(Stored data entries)
(* ===== verification/UdpMetrics.v ===== *)
(** * Registration of the CONNECT-UDP metrics: native_udp_metrics.go

    The collectors of the package, created once, and their registration, once for every
    provisioning.  The Prometheus registry is a class with the documented behaviour of
    [Register]; the updates of the collectors are in UdpAdmission. *)

From stdpp Require Import base decidable numbers list gmap strings.
From Stdlib Require Import ZArith QArith_base Lia.
From S2P Require Import Prelude GoStrings UdpAdmission.

(** ** Collectors *)

Inductive collectorKind := KGauge | KCounter | KCounterVec | KHistogram.

Record collector := MkCollector {
  co_kind : collectorKind;
  co_namespace : gostring;
  co_subsystem : gostring;
  co_name : gostring;
  co_help : gostring;
  co_labels : list gostring;
  co_buckets : list Q
}.

(** prometheus.BuildFQName. *)
Definition fq_name (c : collector) : gostring :=
  Join (base.filter (fun s => s <> []) [co_namespace c; co_subsystem c; co_name c]) (go "_").

Definition forward_proxy_collector (kind : collectorKind) (name help : gostring) (labels : list gostring) (buckets : list Q) : collector :=
  MkCollector kind (go "caddy") (go "forward_proxy") name help labels buckets.

(** The collectors that the once block creates, in the order they are registered in. *)
Definition newCollectors : list collector := [
  forward_proxy_collector KGauge (go "connect_udp_active_associations")
    (go "Current CONNECT-UDP associations admitted by forward proxy.") [] [];
  forward_proxy_collector KGauge (go "connect_udp_active_associations_peak")
    (go "Highest number of concurrent CONNECT-UDP associations since process start.") [] [];
  forward_proxy_collector KCounter (go "connect_udp_associations_total")
    (go "Total CONNECT-UDP associations admitted by forward proxy.") [] [];
  forward_proxy_collector KCounterVec (go "connect_udp_admission_rejections_total")
    (go "CONNECT-UDP requests rejected by an admission limit.") [go "limit"] [];
  forward_proxy_collector KCounterVec (go "connect_udp_closures_total")
    (go "CONNECT-UDP associations closed by reason.") [go "reason"] [];
  forward_proxy_collector KHistogram (go "connect_udp_association_duration_seconds")
    (go "Lifetime of admitted CONNECT-UDP associations in seconds.") []
    [1 # 100; 1 # 10; 1 # 1; 5 # 1; 30 # 1; 120 # 1; 300 # 1]%Q].

(** ** The package variable *)

(** [mv_collectors] are the collector fields, none while they are nil; [mv_metrics] are
    the values they hold. *)
Record metricsVar := MkMetricsVar { mv_once : bool; mv_collectors : list collector; mv_metrics : metrics }.

Definition once_do (st : metricsVar) : metricsVar :=
  if mv_once st then st
  else MkMetricsVar true newCollectors (MkMetrics true 0 0 (activePeakValue (mv_metrics st)) 0 ∅ ∅ []).

(** ** Registries *)

Inductive registerError :=
  | AlreadyRegistered
  | RegisterFailed (e : error).

Class Registry (R : Type) := Register : collector -> R -> option registerError * R.

(** What the registry promises: a new name is accepted, a collector it has is reported as
    already registered, and an error changes nothing. *)
Class RegistryLaws (R : Type) `{Registry R} := {
  registered : R -> collector -> Prop;
  register_fresh c r : (forall d, registered r d -> fq_name d <> fq_name c) ->
    exists r', Register c r = (None, r') /\ forall d, registered r' d <-> d = c \/ registered r d;
  register_again c r : registered r c -> Register c r = (Some AlreadyRegistered, r);
  register_already c r r' : Register c r = (Some AlreadyRegistered, r') -> registered r c;
  register_added c r r' : Register c r = (None, r') -> forall d, registered r' d <-> d = c \/ registered r d;
  register_error c r r' err : Register c r = (Some err, r') -> r' = r
}.

Section Init.
Context {R : Type} `{Registry R}.

Fixpoint register_all (cs : list collector) (r : R) : option error * R :=
  match cs with
  | [] => (None, r)
  | c :: cs =>
      match Register c r with
      | (Some (RegisterFailed e), r) => (Some e, r)
      | (Some AlreadyRegistered, r) | (None, r) => register_all cs r
      end
  end.

Definition initConnectUDPMetrics (registry : option R) (st : metricsVar) : option error * option R * metricsVar :=
  match registry with
  | None => (Some (ErrMsg (go "no metrics registry found")), None, st)
  | Some r =>
      let st := once_do st in
      let '(err, r) := register_all (mv_collectors st) r in
      (err, Some r, st)
  end.
End Init.

(** ** Properties *)

(** The variable as the package starts with it, or after the once block. *)
Definition var_wf (st : metricsVar) : Prop :=
  if mv_once st then mv_collectors st = newCollectors /\ m_init (mv_metrics st) = true
  else mv_collectors st = [] /\ m_init (mv_metrics st) = false.

Lemma once_do_wf st : var_wf st -> mv_once (once_do st) = true /\ var_wf (once_do st) /\ once_do (once_do st) = once_do st.
Proof. unfold var_wf, once_do. destruct (mv_once st) eqn:E; [by rewrite !E|by cbn]. Qed.

Lemma names_distinct : NoDup (fq_name <$> newCollectors).
Proof. apply (bool_decide_unpack _). vm_compute. exact I. Qed.

Section InitLemmas.
Context {R : Type} `{RegistryLaws R}.

(** A registry as this package left it and found it: every name of a collector is held by
    that collector or is free. *)
Definition free_or_own (cs : list collector) (r : R) : Prop :=
  forall c d, c ∈ cs -> registered r d -> fq_name d = fq_name c -> d = c.

Lemma register_own c cs r :
  NoDup (fq_name <$> c :: cs) -> free_or_own (c :: cs) r ->
  exists r', register_all (c :: cs) r = register_all cs r' /\ free_or_own cs r' /\
    forall d, registered r' d <-> d = c \/ registered r d.
Proof.
  intros Hn Hf. rewrite fmap_cons in Hn. apply NoDup_cons in Hn as [Hn _].
  assert (Hk : forall r', (forall d, registered r' d <-> d = c \/ registered r d) -> free_or_own cs r').
  { intros r' Hr c' d Hc [->|Hd]%Hr Hd'; [exfalso; apply Hn; rewrite Hd'; by apply list_elem_of_fmap_2|].
    by apply (Hf c' d); [by right|..]. }
  cbn [register_all]. destruct (Register c r) as [[[|e]|] r'] eqn:E.
  - pose proof (register_error _ _ _ _ E) as ->. pose proof (register_already _ _ _ E) as Hc. exists r.
    assert (Hr : forall d, registered r d <-> d = c \/ registered r d) by (intros d; split; [by right|by intros [->|]]).
    split; [done|]. split; [by apply Hk|done].
  - exfalso. assert (Hnot : forall d, registered r d -> fq_name d <> fq_name c).
    { intros d Hd Hd'. assert (d = c) as -> by (apply (Hf c d); [by left|done..]).
      rewrite (register_again c r Hd) in E. done. }
    destruct (register_fresh c r Hnot) as (? & E' & _). by rewrite E' in E.
  - pose proof (register_added _ _ _ E) as Hr. exists r'. split; [done|]. split; [by apply Hk|done].
Qed.

Lemma register_all_own cs r :
  NoDup (fq_name <$> cs) -> free_or_own cs r ->
  exists r', register_all cs r = (None, r') /\ forall d, registered r' d <-> d ∈ cs \/ registered r d.
Proof.
  revert r. induction cs as [|c cs IH]; intros r Hn Hf.
  - exists r. split; [done|]. intros d. split; [by right|]. by intros [Hd%not_elem_of_nil|].
  - destruct (register_own c cs r Hn Hf) as (r1 & -> & Hf1 & Hr1). rewrite fmap_cons in Hn. apply NoDup_cons in Hn as [_ Hn].
    destruct (IH r1 Hn Hf1) as (r2 & E & Hr2). exists r2. split; [done|]. intros d. rewrite Hr2, Hr1, elem_of_cons. tauto.
Qed.

Lemma register_all_again cs r : (forall c, c ∈ cs -> registered r c) -> register_all cs r = (None, r).
Proof.
  induction cs as [|c cs IH]; intros Hr; [done|]. cbn [register_all]. rewrite (register_again c r) by (apply Hr; by left).
  apply IH. intros d Hd. apply Hr. by right.
Qed.

(** Registering the metrics succeeds on every registry in which their names are free or
    already theirs: afterwards exactly the six collectors have been added, each under a name
    of its own, and counting is on.  Provisioning again, as a reload does, succeeds on the
    same registry, and neither there nor on another registry does it change the collectors
    or the values they have counted by then; without a registry nothing is created. *)
Theorem metrics_registered_once st r :
  var_wf st -> free_or_own newCollectors r ->
  exists r' st',
    initConnectUDPMetrics (Some r) st = (None, Some r', st') /\
    (forall c, registered r' c <-> c ∈ newCollectors \/ registered r c) /\
    m_init (mv_metrics st') = true /\ var_wf st' /\
    initConnectUDPMetrics (Some r') st' = (None, Some r', st') /\
    (forall r2 s, mv_once s = true -> (initConnectUDPMetrics (Some r2) s).2 = s) /\
    (forall s, (initConnectUDPMetrics (@None R) s).2 = s).
Proof.
  intros Hw Hf. destruct (once_do_wf st Hw) as (Ho & Hw' & Hi).
  assert (Hc : mv_collectors (once_do st) = newCollectors /\ m_init (mv_metrics (once_do st)) = true)
    by (unfold var_wf in Hw'; by rewrite Ho in Hw').
  destruct Hc as [Hc Hm]. destruct (register_all_own newCollectors r names_distinct Hf) as (r' & E & Hr).
  exists r', (once_do st). unfold initConnectUDPMetrics. rewrite !Hi, !Hc, E. split_and!; try done.
  - rewrite register_all_again; [done|]. intros c Hc'. apply Hr. by left.
  - intros r2 s Hs. unfold once_do. rewrite Hs. by destruct (register_all (mv_collectors s) r2).
Qed.

(** An error is one the registry gave, and says nothing about the values: they are those of
    a package whose collectors exist. *)
Lemma init_error st r err o st' :
  initConnectUDPMetrics (Some r) st = (Some err, o, st') ->
  exists c r1, c ∈ mv_collectors (once_do st) /\ (Register c r1).1 = Some (RegisterFailed err).
Proof.
  unfold initConnectUDPMetrics. set (cs := mv_collectors (once_do st)). intros E.
  assert (G : exists r2, register_all cs r = (Some err, r2)) by (destruct (register_all cs r) as [e r2]; exists r2; by injection E as -> _ _).
  destruct G as [r2 G]. clear E. revert r G. induction cs as [|c cs IH]; intros r G; [done|]. cbn [register_all] in G.
  destruct (Register c r) as [[[|e]|] r1] eqn:Ec.
  1, 3: destruct (IH _ G) as (c' & r3 & Hc & Hr); exists c', r3; split; [by right|done].
  injection G as -> _. exists c, r. split; [by left|by rewrite Ec].
Qed.
End InitLemmas.

(** ** Witness: a registry that is the list of what it holds *)

Definition list_registry := list collector.

#[local] Instance collectorKind_eq_dec : EqDecision collectorKind.
Proof. solve_decision. Defined.
#[local] Instance Q_eq_dec : EqDecision Q.
Proof. solve_decision. Defined.
#[local] Instance collector_eq_dec : EqDecision collector.
Proof. solve_decision. Defined.

#[local] Instance list_Register : Registry list_registry := fun c r =>
  if bool_decide (c ∈ r) then (Some AlreadyRegistered, r)
  else if bool_decide (fq_name c ∈ fq_name <$> r) then (Some (RegisterFailed (ErrMsg (go "duplicate metrics collector registration attempted"))), r)
  else (None, c :: r).

Lemma list_Register_cases c (r : list_registry) :
  ((c ∈ r) /\ Register c r = (Some AlreadyRegistered, r)) \/
  ((c ∉ r) /\ (fq_name c ∈ fq_name <$> r) /\ exists e, Register c r = (Some (RegisterFailed e), r)) \/
  ((fq_name c ∉ fq_name <$> r) /\ Register c r = (None, c :: r)).
Proof.
  unfold Register, list_Register. destruct (bool_decide_reflect (c ∈ r)); [by left|right].
  destruct (bool_decide_reflect (fq_name c ∈ fq_name <$> r)); [left; eauto|by right].
Qed.

#[local] Instance list_RegistryLaws : RegistryLaws list_registry.
Proof.
  refine (Build_RegistryLaws list_registry _ (fun r c => c ∈ r) _ _ _ _ _).
  - intros c r Hf. destruct (list_Register_cases c r) as [[Hc _]|[(_ & Hc & _)|[_ ->]]].
    + by destruct (Hf c Hc).
    + apply list_elem_of_fmap in Hc as (d & Hd & Hin). by destruct (Hf d Hin).
    + eexists. split; [done|]. intros d. by rewrite elem_of_cons.
  - intros c r Hc. by destruct (list_Register_cases c r) as [[_ ->]|[(Hn & _)|[Hn _]]]; [|done|destruct Hn; apply list_elem_of_fmap_2].
  - intros c r r'. by destruct (list_Register_cases c r) as [[Hc _]|[(_ & _ & e & ->)|[_ ->]]].
  - intros c r r' E d. destruct (list_Register_cases c r) as [[_ E']|[(_ & _ & e & E')|[_ E']]]; rewrite E' in E; [done..|].
    injection E as <-. by rewrite elem_of_cons.
  - intros c r r' err E. destruct (list_Register_cases c r) as [[_ E']|[(_ & _ & e & E')|[_ E']]]; rewrite E' in E; congruence.
Defined.

Definition go_collector : collector := MkCollector KGauge [] [] (go "go_goroutines") (go "Number of goroutines that currently exist.") [] [].

Definition fresh_var : metricsVar := MkMetricsVar false [] (MkMetrics false 0 0 0 0 ∅ ∅ []).

Lemma metrics_registered_once_witness :
  var_wf fresh_var /\ exists (r' : list_registry) st', initConnectUDPMetrics (Some [go_collector]) fresh_var = (None, Some r', st') /\
    initConnectUDPMetrics (Some r') st' = (None, Some r', st').
Proof.
  assert (Hw : var_wf fresh_var) by (split; reflexivity).
  assert (Hf : free_or_own newCollectors ([go_collector] : list_registry)).
  { intros c d Hc Hd%list_elem_of_singleton Hn. subst d. exfalso.
    assert (Hno : fq_name go_collector ∉ fq_name <$> newCollectors) by (apply (bool_decide_unpack _); vm_compute; exact I).
    apply Hno. rewrite Hn. by apply list_elem_of_fmap_2. }
  split; [exact Hw|].
  destruct (metrics_registered_once fresh_var ([go_collector] : list_registry) Hw Hf) as (r' & st' & E & _ & _ & _ & E2 & _).
  exists r', st'. split; [exact E|exact E2].
Defined.

(** Another collector under one of the names is an error, which provisioning reports. *)
Example name_taken_ex :
  (initConnectUDPMetrics (R := list_registry)
    (Some [forward_proxy_collector KGauge (go "connect_udp_closures_total") (go "other") [] []]) fresh_var).1.1 <> None.
Proof. vm_compute. discriminate. Qed.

**Task instructions**: The response should consist of the number of lines in the data that hold the word "variable", with nothing added.

**Exercise output**: 2